[Collected data]

***

Lemma mv_dispatch n s : muteView (dispatch n s) = muteView s.
Proof. unfold dispatch, updateMediaSessionState. frame_op. Qed.
#[local] Hint Rewrite mv_dispatch : mv.
Lemma mv_toggleMute s : muteView (toggleMute s) = muteView s.
Proof. unfold toggleMute. frame_op. Qed.
Lemma mv_togglePlayPause a s : muteView (togglePlayPause a s) = muteView s.
Proof. unfold togglePlayPause. frame_op. Qed.
Lemma mv_resumeBackgroundMusic r a s : muteView (resumeBackgroundMusic r a s) = muteView s.
Proof. unfold resumeBackgroundMusic. frame_op. Qed.
#[local] Hint Rewrite mv_toggleMute mv_togglePlayPause mv_resumeBackgroundMusic : mv.
Lemma mv_restore s : muteView (restoreBackgroundMusicMediaSession s) = muteView s.
Proof. unfold restoreBackgroundMusicMediaSession. frame_op. Qed.
#[local] Hint Rewrite mv_restore : mv.
Lemma mv_playEasterEggSound r a s : muteView (playEasterEggSound r a s) = muteView s.
Proof. unfold playEasterEggSound. frame_op. Qed.
Lemma mv_stopEasterEggSound r f a s : muteView (stopEasterEggSound r f a s) = muteView s.
Proof. unfold stopEasterEggSound. frame_op. Qed.
Lemma mv_fadeTick n a s : muteView (fadeTick n a s) = muteView s.
Proof. unfold fadeTick, fadeStep, clearInterval. frame_op. Qed.
#[local] Hint Rewrite mv_playEasterEggSound mv_stopEasterEggSound mv_fadeTick : mv.
Lemma mv_deliver a s : muteView (deliver a s) = muteView s.
Proof.
  unfold deliver, onPlaying, onPause, onEnded, startVisualization, stopVisualization.
  frame_op.
Qed.
Lemma mv_runHandler h a s : muteView (runHandler h a s) = muteView s.
Proof. unfold runHandler. frame_op. Qed.
#[local] Hint Rewrite mv_deliver mv_runHandler : mv.
Lemma mv_step_other : forall a s,
  (forall allow, a <> ARender allow) -> muteView (step a s) = muteView s.
Proof.
  intros a s Ha.
  destruct a; try (exfalso; eapply Ha; reflexivity);
    unfold step, interaction, attemptPlayOnInteraction, autoplay,
      mediaSessionPlay, mediaSessionPause, togglePlayPause_catch,
      resumeBackgroundMusic_then, resumeBackgroundMusic_catch,
      playEasterEggSound_catch, attemptPlayOnInteraction_then, autoplay_then,
      autoplay_catch; frame_op.
Qed.

Lemma volumeSynced_render : forall a s, volumeSynced s -> volumeSynced (render a s).
Proof.
  intros a s H.
  destruct s as [st rd bg egg ctx ftd mr pr plh pah ms il ppl vis fi ev tr].
  unfold volumeSynced, muteView in H. simpl in H.
  destruct bg as [[pb vb lb tb]|]; [|discriminate H].
  destruct egg as [[pe ve le te]|]; [|discriminate H].
  simpl in H. injection H as Hv. subst vb.
  destruct st as [m p x], rd as [m' p' x'].
  destruct m, m', p, p', x, x', pb, pe, lb, ctx as [[| |]|], a; reflexivity.
Qed.
(** * Polling-place simulation (simulate.py): model and verified properties

    The development follows simulate.py: the classes [Voter], [Precinct]
    and [VotingBooths], then [find_avg_wait_time] and
    [find_percent_split_ticket].  Python floats are IEEE 754 binary64
    values, modelled with the Standard Library's [spec_float] and its
    operations at precision 53; Python ints are [Z]. *)

From Stdlib Require Import ZArith List Bool Lia.
From Stdlib Require Strings.String.
Import String.StringSyntax.
From Stdlib Require Import Permutation.
From Stdlib Require Import Floats.SpecFloat.
Import ListNotations.
Open Scope string_scope.
Open Scope Z_scope.

(** ** Python floats *)

Definition float := spec_float.

Definition prec : Z := 53.
Definition emax : Z := 1024.

Definition fadd : float -> float -> float := SFadd prec emax.
Definition fsub : float -> float -> float := SFsub prec emax.
Definition fdiv : float -> float -> float := SFdiv prec emax.

(** [x < y], [x <= y], [x > y], [x >= y] and [x == y] on floats. *)
Definition flt : float -> float -> bool := SFltb.
Definition fle : float -> float -> bool := SFleb.
Definition fgt (x y : float) : bool := SFltb y x.
Definition fge (x y : float) : bool := SFleb y x.
Definition feq : float -> float -> bool := SFeqb.

(** Conversion of an int to the nearest float (ties to even), as done by
    mixed int/float arithmetic. *)
Definition float_of_int (n : Z) : float := binary_normalize prec emax n 0 false.

Definition fzero : float := S754_zero false.

Definition is_nan (x : float) : bool :=
  match x with S754_nan => true | _ => false end.

Definition is_finite (x : float) : bool :=
  match x with S754_zero _ | S754_finite _ _ _ => true | _ => false end.

(** Comparison of a float with an int.  Python compares the two exactly,
    without rounding the int to a float. *)
Definition float_compare_int (x : float) (n : Z) : option comparison :=
  match x with
  | S754_nan => None
  | S754_infinity s => Some (if s then Lt else Gt)
  | S754_zero _ => Some (0 ?= n)
  | S754_finite s m e =>
      let v := if s then Zneg m else Zpos m in
      Some (if 0 <=? e then (v * 2 ^ e ?= n) else (v ?= n * 2 ^ (- e)))
  end.

Definition fgt_int (x : float) (n : Z) : bool :=
  match float_compare_int x n with Some Gt => true | _ => false end.

Definition fle_int (x : float) (n : Z) : bool :=
  match float_compare_int x n with Some (Lt | Eq) => true | _ => false end.

(** ** Outcomes of a call

    A call returns a value, raises an exception, or never hands control
    back: [queue.PriorityQueue.put] and [get] are called with their default
    [block=True] and no timeout, so on a full (respectively empty) queue
    they wait for another thread for ever. *)

Inductive exn : Type :=
| ZeroDivisionError
| IndexError
| TypeError.

Inductive outcome (A : Type) : Type :=
| Returns (a : A)
| Raises (e : exn)
| Blocks.

Arguments Returns {A} a.
Arguments Raises {A} e.
Arguments Blocks {A}.

Definition bind {A B : Type} (c : outcome A) (k : A -> outcome B) : outcome B :=
  match c with
  | Returns a => k a
  | Raises e => Raises e
  | Blocks => Blocks
  end.

Notation "x <- c ;; k" := (bind c (fun x => k))
  (at level 61, c at next level, right associativity).
Notation "' p <- c ;; k" := (bind c (fun p => k))
  (at level 61, p pattern, c at next level, right associativity).

(** ** Built-ins used by the program *)

(** Stable insertion into an ascending list, with [<] as the only test. *)
Fixpoint insort (x : float) (l : list float) : list float :=
  match l with
  | [] => [x]
  | y :: r => if flt x y then x :: y :: r else y :: insort x r
  end.

(** [list.sort()]: a stable sort that compares with [<]. *)
Definition py_sort (l : list float) : list float :=
  fold_left (fun acc x => insort x acc) l [].

(** [l[i]] with Python's negative indices and [IndexError]. *)
Definition py_index {A : Type} (l : list A) (i : Z) : outcome A :=
  let n := Z.of_nat (length l) in
  let j := if i <? 0 then i + n else i in
  if (0 <=? j) && (j <? n) then
    match nth_error l (Z.to_nat j) with
    | Some x => Returns x
    | None => Raises IndexError
    end
  else Raises IndexError.

(** [sum(l)]: the items are added from left to right, starting from 0.  An
    item [None] cannot be added to a number. *)
Fixpoint py_sum_from (acc : float) (l : list (option float)) : outcome float :=
  match l with
  | [] => Returns acc
  | Some x :: r => py_sum_from (fadd acc x) r
  | None :: _ => Raises TypeError
  end.

Definition py_sum (l : list (option float)) : outcome float :=
  py_sum_from fzero l.

(** [s / len(l)]: true division by the length of a list. *)
Definition py_div_len (s : float) (n : nat) : outcome float :=
  match n with
  | O => Raises ZeroDivisionError
  | S _ => Returns (fdiv s (float_of_int (Z.of_nat n)))
  end.

(** [range(n)] as the list [0; 1; ...; n-1] (empty when [n <= 0]). *)
Definition py_range (n : Z) : list Z :=
  map Z.of_nat (seq 0 (Z.to_nat n)).

(** ** class Voter *)

Record Voter : Type := {
  arrival_time : float;
  voting_duration : float;
  start_time : option float;
  departure_time : option float
}.

(** [Voter.__init__] *)
Definition new_Voter (arrival voting : float) : Voter :=
  {| arrival_time := arrival; voting_duration := voting;
     start_time := None; departure_time := None |}.

(** [Voter.get_wait] *)
Definition get_wait (self : Voter) : option float :=
  match start_time self with
  | None => None
  | Some s => Some (fsub s (arrival_time self))
  end.

(** ** queue.PriorityQueue

    The standard library's bounded priority queue, by its documented
    behaviour: [maxsize <= 0] means unbounded, [full] is
    [0 < maxsize <= qsize], entries are retrieved lowest first, [put] on a
    full queue and [get] on an empty one block.  The entries are kept in
    ascending order, so the lowest one is the head. *)

Record PriorityQueue : Type := {
  maxsize : Z;
  entries : list float
}.

Definition qsize (q : PriorityQueue) : Z := Z.of_nat (length (entries q)).

Definition pq_full (q : PriorityQueue) : bool :=
  (0 <? maxsize q) && (maxsize q <=? qsize q).

Definition pq_put (q : PriorityQueue) (item : float) : outcome PriorityQueue :=
  if (0 <? maxsize q) && (maxsize q <=? qsize q) then Blocks
  else Returns {| maxsize := maxsize q; entries := insort item (entries q) |}.

Definition pq_get (q : PriorityQueue) : outcome (float * PriorityQueue) :=
  match entries q with
  | [] => Blocks
  | item :: rest => Returns (item, {| maxsize := maxsize q; entries := rest |})
  end.

(** ** class VotingBooths *)

Definition VotingBooths : Type := PriorityQueue.

(** [VotingBooths.__init__] *)
Definition new_VotingBooths (num_booths : Z) : VotingBooths :=
  {| maxsize := num_booths; entries := [] |}.

(** [VotingBooths.full] *)
Definition full (self : VotingBooths) : bool := pq_full self.

(** [VotingBooths.enter].  The queue first waits for a free slot and only
    then stores the item.  A departure time that is still [None] is not a
    float that can be ordered with the entries: Python raises [TypeError]
    when it first compares it with one.  The simulator only calls [enter]
    once the departure time is set. *)
Definition enter (self : VotingBooths) (voter : Voter) : outcome VotingBooths :=
  if pq_full self then Blocks
  else match departure_time voter with
       | Some d => pq_put self d
       | None => Raises TypeError
       end.

(** [VotingBooths.depart] *)
Definition depart (self : VotingBooths) : outcome (float * VotingBooths) :=
  pq_get self.

(** ** class Precinct *)

Record Precinct : Type := {
  name : String.string;
  hours_open : Z;
  max_num_voters : Z;
  num_booths : Z;
  arrival_rate : float;
  voting_duration_rate : float
}.

(** [Precinct.simulate_single_vote]: the voter and the booths are updated
    in place; the updated objects are returned. *)
Definition simulate_single_vote (self : Precinct) (voter : Voter)
    (booths : VotingBooths) : outcome (Voter * VotingBooths) :=
  '(start, booths1) <-
     (if negb (full booths) then Returns (arrival_time voter, booths)
      else
        '(earliest_departure, booths0) <- depart booths ;;
        if flt earliest_departure (arrival_time voter)
        then Returns (arrival_time voter, booths0)
        else Returns (earliest_departure, booths0)) ;;
  let voter1 :=
    {| arrival_time := arrival_time voter;
       voting_duration := voting_duration voter;
       start_time := Some start;
       departure_time := Some (fadd start (voting_duration voter)) |} in
  booths2 <- enter booths1 voter1 ;;
  Returns (voter1, booths2).

(** The precinct dictionaries handled by [find_avg_wait_time] and
    [find_percent_split_ticket]. *)
Record precinct_dict : Type := {
  d_name : String.string;
  d_hours_open : Z;
  d_num_voters : Z;
  d_num_booths : Z;
  d_arrival_rate : float;
  d_voting_duration_rate : float;
  d_percent_straight_ticket : float;
  d_straight_ticket_duration : float
}.

(** A Python number: [find_percent_split_ticket] returns a float percentage
    or the int [1]. *)
Inductive number : Type :=
| Int (n : Z)
| Float (x : float).

(** The module-level generator of [random] and the helper
    [util.gen_voter_parameters] that draws from it are not part of
    simulate.py.  They form an interface here: [rng] is the generator's
    state, [random_seed] the state installed by [random.seed], and
    [gen_voter_parameters] returns the pair (gap, voting duration) together
    with the state it leaves behind. *)
Class RandomSource : Type := {
  rng : Type;
  random_seed : Z -> rng;
  gen_voter_parameters :
    float -> float -> float -> float -> rng -> (float * float) * rng
}.

Section Simulation.

Context {R : RandomSource}.

(** [Precinct.next_voter] *)
Definition next_voter (self : Precinct) (time : float)
    (percent_straight_ticket straight_ticket_duration : float) (g : rng)
  : Voter * rng :=
  let '((gap, voting_duration), g') :=
    gen_voter_parameters (arrival_rate self) (voting_duration_rate self)
      percent_straight_ticket straight_ticket_duration g in
  let arrival_time := fadd time gap in
  (new_Voter arrival_time voting_duration, g').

***

* _GOAL OF THE EXERCISE_
Retype only the lines above between the line with "#[local] Hint Rewrite mv_playEasterEggSound" and the line with "autoplay_catch; frame_op.", counting those two lines as well, and keep every character as it is.

* _SOLVED PROBLEM_
#[local] Hint Rewrite mv_playEasterEggSound mv_stopEasterEggSound mv_fadeTick : mv.
Lemma mv_deliver a s : muteView (deliver a s) = muteView s.
Proof.
  unfold deliver, onPlaying, onPause, onEnded, startVisualization, stopVisualization.
  frame_op.
Qed.
Lemma mv_runHandler h a s : muteView (runHandler h a s) = muteView s.
Proof. unfold runHandler. frame_op. Qed.
#[local] Hint Rewrite mv_deliver mv_runHandler : mv.
Lemma mv_step_other : forall a s,
  (forall allow, a <> ARender allow) -> muteView (step a s) = muteView s.
Proof.
  intros a s Ha.
  destruct a; try (exfalso; eapply Ha; reflexivity);
    unfold step, interaction, attemptPlayOnInteraction, autoplay,
      mediaSessionPlay, mediaSessionPause, togglePlayPause_catch,
      resumeBackgroundMusic_then, resumeBackgroundMusic_catch,
      playEasterEggSound_catch, attemptPlayOnInteraction_then, autoplay_then,
      autoplay_catch; frame_op.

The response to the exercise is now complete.